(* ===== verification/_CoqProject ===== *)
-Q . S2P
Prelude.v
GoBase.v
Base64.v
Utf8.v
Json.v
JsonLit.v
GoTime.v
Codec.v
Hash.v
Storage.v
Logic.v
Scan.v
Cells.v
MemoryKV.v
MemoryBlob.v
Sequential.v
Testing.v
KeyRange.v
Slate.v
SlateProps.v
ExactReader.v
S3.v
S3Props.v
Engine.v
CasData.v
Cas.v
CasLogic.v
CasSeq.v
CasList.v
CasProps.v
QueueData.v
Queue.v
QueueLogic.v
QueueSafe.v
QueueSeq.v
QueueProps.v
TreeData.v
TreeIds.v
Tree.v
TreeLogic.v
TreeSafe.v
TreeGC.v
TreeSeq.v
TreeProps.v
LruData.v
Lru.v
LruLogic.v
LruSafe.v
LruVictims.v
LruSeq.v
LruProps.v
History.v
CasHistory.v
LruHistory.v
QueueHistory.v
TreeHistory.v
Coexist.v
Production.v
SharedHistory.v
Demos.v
* * *
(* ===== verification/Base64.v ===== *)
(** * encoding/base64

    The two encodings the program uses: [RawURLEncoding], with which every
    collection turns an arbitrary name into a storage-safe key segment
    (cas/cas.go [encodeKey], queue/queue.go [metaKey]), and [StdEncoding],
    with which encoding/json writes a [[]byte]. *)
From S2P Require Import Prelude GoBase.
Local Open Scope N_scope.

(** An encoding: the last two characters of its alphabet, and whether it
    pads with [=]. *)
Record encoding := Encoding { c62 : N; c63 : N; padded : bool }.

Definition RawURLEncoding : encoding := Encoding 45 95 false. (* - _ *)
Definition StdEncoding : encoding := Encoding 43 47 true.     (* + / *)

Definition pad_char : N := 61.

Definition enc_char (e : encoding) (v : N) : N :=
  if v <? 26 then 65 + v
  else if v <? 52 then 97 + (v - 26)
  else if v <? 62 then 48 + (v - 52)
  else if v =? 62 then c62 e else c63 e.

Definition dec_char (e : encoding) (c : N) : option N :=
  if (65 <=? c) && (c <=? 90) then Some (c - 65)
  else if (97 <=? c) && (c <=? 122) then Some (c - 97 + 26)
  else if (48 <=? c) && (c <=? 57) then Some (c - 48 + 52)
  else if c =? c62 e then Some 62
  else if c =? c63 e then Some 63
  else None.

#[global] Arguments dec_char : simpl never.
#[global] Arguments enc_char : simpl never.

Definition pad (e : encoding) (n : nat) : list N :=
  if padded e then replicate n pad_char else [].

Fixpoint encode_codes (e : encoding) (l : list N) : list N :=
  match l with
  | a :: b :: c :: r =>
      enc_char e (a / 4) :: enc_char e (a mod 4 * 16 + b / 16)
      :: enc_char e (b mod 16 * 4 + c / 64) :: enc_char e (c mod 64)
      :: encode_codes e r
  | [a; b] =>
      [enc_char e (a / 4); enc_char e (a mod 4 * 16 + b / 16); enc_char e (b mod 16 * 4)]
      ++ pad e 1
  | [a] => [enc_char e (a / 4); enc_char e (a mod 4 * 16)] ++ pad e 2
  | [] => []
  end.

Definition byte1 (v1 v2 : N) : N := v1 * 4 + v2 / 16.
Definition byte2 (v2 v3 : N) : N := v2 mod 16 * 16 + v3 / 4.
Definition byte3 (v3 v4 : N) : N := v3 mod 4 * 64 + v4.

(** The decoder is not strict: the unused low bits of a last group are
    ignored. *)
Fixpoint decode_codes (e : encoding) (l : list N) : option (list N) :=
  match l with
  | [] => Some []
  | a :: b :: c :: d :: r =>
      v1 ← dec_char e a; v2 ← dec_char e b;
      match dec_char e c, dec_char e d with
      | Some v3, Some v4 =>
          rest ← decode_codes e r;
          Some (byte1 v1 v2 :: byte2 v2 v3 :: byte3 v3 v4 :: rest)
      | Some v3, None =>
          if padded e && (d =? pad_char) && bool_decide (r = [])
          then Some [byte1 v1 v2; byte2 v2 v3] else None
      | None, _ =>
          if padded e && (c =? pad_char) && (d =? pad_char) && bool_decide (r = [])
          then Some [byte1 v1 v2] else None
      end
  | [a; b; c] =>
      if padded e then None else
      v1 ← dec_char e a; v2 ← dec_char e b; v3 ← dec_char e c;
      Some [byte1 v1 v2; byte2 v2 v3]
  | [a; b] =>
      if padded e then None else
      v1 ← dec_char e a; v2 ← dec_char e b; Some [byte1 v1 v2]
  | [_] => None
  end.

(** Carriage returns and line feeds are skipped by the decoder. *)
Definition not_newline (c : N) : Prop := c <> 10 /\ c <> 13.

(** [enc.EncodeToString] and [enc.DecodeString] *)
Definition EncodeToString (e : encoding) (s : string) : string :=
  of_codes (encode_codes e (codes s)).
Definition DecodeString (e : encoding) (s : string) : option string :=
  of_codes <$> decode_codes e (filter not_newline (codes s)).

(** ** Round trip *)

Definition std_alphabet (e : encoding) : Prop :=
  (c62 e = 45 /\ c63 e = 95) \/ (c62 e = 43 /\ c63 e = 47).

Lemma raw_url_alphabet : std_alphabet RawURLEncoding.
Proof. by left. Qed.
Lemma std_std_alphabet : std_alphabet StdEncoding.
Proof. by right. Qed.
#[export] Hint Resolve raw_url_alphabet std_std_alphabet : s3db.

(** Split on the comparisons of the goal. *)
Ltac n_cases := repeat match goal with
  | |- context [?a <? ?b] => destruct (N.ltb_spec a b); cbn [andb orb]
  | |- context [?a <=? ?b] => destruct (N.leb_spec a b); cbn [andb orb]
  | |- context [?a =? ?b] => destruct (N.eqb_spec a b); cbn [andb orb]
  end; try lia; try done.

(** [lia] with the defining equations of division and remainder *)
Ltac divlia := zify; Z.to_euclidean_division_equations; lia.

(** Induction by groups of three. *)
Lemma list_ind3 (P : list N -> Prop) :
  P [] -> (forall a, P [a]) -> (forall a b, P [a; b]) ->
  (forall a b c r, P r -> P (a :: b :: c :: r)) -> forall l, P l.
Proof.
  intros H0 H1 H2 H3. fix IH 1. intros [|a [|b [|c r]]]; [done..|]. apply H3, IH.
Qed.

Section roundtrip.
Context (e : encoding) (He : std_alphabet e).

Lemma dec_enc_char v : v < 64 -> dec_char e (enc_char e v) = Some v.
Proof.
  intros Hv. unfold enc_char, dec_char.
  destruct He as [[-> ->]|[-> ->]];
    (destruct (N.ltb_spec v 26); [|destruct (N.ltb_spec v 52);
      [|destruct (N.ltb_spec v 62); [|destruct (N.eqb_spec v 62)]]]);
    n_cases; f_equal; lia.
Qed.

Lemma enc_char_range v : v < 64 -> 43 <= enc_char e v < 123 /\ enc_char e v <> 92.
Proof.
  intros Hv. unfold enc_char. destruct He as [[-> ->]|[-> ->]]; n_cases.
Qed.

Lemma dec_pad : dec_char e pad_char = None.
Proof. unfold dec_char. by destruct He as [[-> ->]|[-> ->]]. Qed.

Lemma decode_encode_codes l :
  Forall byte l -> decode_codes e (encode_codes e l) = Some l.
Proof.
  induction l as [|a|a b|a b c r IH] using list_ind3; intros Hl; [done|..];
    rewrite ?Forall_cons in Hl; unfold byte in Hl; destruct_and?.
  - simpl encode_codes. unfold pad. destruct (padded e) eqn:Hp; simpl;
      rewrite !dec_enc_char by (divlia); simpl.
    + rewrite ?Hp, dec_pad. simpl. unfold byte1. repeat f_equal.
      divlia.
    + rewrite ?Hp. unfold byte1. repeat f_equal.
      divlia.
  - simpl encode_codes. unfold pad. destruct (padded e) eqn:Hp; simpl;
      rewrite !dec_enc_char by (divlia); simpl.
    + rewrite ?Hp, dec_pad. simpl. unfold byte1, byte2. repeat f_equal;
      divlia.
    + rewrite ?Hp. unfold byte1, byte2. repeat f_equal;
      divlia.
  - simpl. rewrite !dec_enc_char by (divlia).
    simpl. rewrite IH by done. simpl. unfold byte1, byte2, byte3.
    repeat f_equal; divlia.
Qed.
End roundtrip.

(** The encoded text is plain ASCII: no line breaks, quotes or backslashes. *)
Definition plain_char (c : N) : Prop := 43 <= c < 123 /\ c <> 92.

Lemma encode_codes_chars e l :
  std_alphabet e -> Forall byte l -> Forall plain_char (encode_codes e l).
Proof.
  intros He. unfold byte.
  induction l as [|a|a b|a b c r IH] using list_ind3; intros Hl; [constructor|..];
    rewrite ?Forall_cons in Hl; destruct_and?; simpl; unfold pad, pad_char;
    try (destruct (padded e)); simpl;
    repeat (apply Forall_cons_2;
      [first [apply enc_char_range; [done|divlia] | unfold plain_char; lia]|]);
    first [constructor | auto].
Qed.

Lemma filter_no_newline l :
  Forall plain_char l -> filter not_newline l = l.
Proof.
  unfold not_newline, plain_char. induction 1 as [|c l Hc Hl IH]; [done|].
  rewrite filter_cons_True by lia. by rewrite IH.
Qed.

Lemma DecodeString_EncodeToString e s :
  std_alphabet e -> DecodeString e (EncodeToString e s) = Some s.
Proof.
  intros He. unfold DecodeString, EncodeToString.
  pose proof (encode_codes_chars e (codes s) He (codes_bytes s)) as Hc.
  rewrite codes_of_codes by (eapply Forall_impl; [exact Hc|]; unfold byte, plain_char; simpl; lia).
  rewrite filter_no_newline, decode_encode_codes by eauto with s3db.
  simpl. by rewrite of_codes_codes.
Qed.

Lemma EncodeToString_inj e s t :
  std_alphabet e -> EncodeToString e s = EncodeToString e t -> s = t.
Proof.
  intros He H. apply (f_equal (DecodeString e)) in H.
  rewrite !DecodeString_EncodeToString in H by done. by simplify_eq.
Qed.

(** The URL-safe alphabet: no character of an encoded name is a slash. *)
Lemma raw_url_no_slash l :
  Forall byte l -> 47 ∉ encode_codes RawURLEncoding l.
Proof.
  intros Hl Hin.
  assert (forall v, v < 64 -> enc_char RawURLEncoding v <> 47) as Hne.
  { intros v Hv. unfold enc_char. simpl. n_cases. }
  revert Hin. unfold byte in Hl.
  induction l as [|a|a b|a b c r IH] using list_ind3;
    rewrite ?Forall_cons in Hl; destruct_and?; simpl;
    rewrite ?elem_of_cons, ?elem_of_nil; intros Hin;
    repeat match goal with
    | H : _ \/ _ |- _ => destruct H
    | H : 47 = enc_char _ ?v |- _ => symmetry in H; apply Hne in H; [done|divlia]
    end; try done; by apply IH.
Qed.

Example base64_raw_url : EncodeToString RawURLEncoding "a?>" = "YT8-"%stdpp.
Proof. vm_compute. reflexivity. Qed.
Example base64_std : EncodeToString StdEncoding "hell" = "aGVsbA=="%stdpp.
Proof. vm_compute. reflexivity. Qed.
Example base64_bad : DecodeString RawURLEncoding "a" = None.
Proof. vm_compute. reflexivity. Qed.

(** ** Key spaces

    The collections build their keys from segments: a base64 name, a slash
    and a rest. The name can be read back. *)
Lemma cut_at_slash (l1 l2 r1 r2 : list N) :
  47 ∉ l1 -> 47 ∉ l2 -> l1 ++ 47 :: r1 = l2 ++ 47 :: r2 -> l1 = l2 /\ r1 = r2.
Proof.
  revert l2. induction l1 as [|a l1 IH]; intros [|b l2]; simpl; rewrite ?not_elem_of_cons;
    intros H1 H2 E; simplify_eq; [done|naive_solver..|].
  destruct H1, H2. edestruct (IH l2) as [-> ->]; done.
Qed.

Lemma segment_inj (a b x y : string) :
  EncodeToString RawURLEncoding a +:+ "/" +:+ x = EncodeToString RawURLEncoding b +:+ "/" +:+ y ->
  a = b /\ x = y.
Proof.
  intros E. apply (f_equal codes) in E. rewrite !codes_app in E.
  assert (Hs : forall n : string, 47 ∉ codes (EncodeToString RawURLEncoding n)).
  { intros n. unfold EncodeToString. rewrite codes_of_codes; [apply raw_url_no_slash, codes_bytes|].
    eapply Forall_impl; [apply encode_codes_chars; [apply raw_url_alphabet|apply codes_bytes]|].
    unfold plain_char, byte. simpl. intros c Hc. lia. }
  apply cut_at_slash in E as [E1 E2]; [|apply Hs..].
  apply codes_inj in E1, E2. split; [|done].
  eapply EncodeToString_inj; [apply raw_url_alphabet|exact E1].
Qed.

◆ What is required ◆
Above are the entries. Quote exactly the lines from the one bearing "Definition enc_char (e" through the one bearing "v3, None =>".

◆ The completed task ◆
Definition enc_char (e : encoding) (v : N) : N :=
  if v <? 26 then 65 + v
  else if v <? 52 then 97 + (v - 26)
  else if v <? 62 then 48 + (v - 52)
  else if v =? 62 then c62 e else c63 e.

Definition dec_char (e : encoding) (c : N) : option N :=
  if (65 <=? c) && (c <=? 90) then Some (c - 65)
  else if (97 <=? c) && (c <=? 122) then Some (c - 97 + 26)
  else if (48 <=? c) && (c <=? 57) then Some (c - 48 + 52)
  else if c =? c62 e then Some 62
  else if c =? c63 e then Some 63
  else None.

#[global] Arguments dec_char : simpl never.
#[global] Arguments enc_char : simpl never.

Definition pad (e : encoding) (n : nat) : list N :=
  if padded e then replicate n pad_char else [].

Fixpoint encode_codes (e : encoding) (l : list N) : list N :=
  match l with
  | a :: b :: c :: r =>
      enc_char e (a / 4) :: enc_char e (a mod 4 * 16 + b / 16)
      :: enc_char e (b mod 16 * 4 + c / 64) :: enc_char e (c mod 64)
      :: encode_codes e r
  | [a; b] =>
      [enc_char e (a / 4); enc_char e (a mod 4 * 16 + b / 16); enc_char e (b mod 16 * 4)]
      ++ pad e 1
  | [a] => [enc_char e (a / 4); enc_char e (a mod 4 * 16)] ++ pad e 2
  | [] => []
  end.

Definition byte1 (v1 v2 : N) : N := v1 * 4 + v2 / 16.
Definition byte2 (v2 v3 : N) : N := v2 mod 16 * 16 + v3 / 4.
Definition byte3 (v3 v4 : N) : N := v3 mod 4 * 64 + v4.

(** The decoder is not strict: the unused low bits of a last group are
    ignored. *)
Fixpoint decode_codes (e : encoding) (l : list N) : option (list N) :=
  match l with
  | [] => Some []
  | a :: b :: c :: d :: r =>
      v1 ← dec_char e a; v2 ← dec_char e b;
      match dec_char e c, dec_char e d with
      | Some v3, Some v4 =>
          rest ← decode_codes e r;
          Some (byte1 v1 v2 :: byte2 v2 v3 :: byte3 v3 v4 :: rest)
      | Some v3, None =>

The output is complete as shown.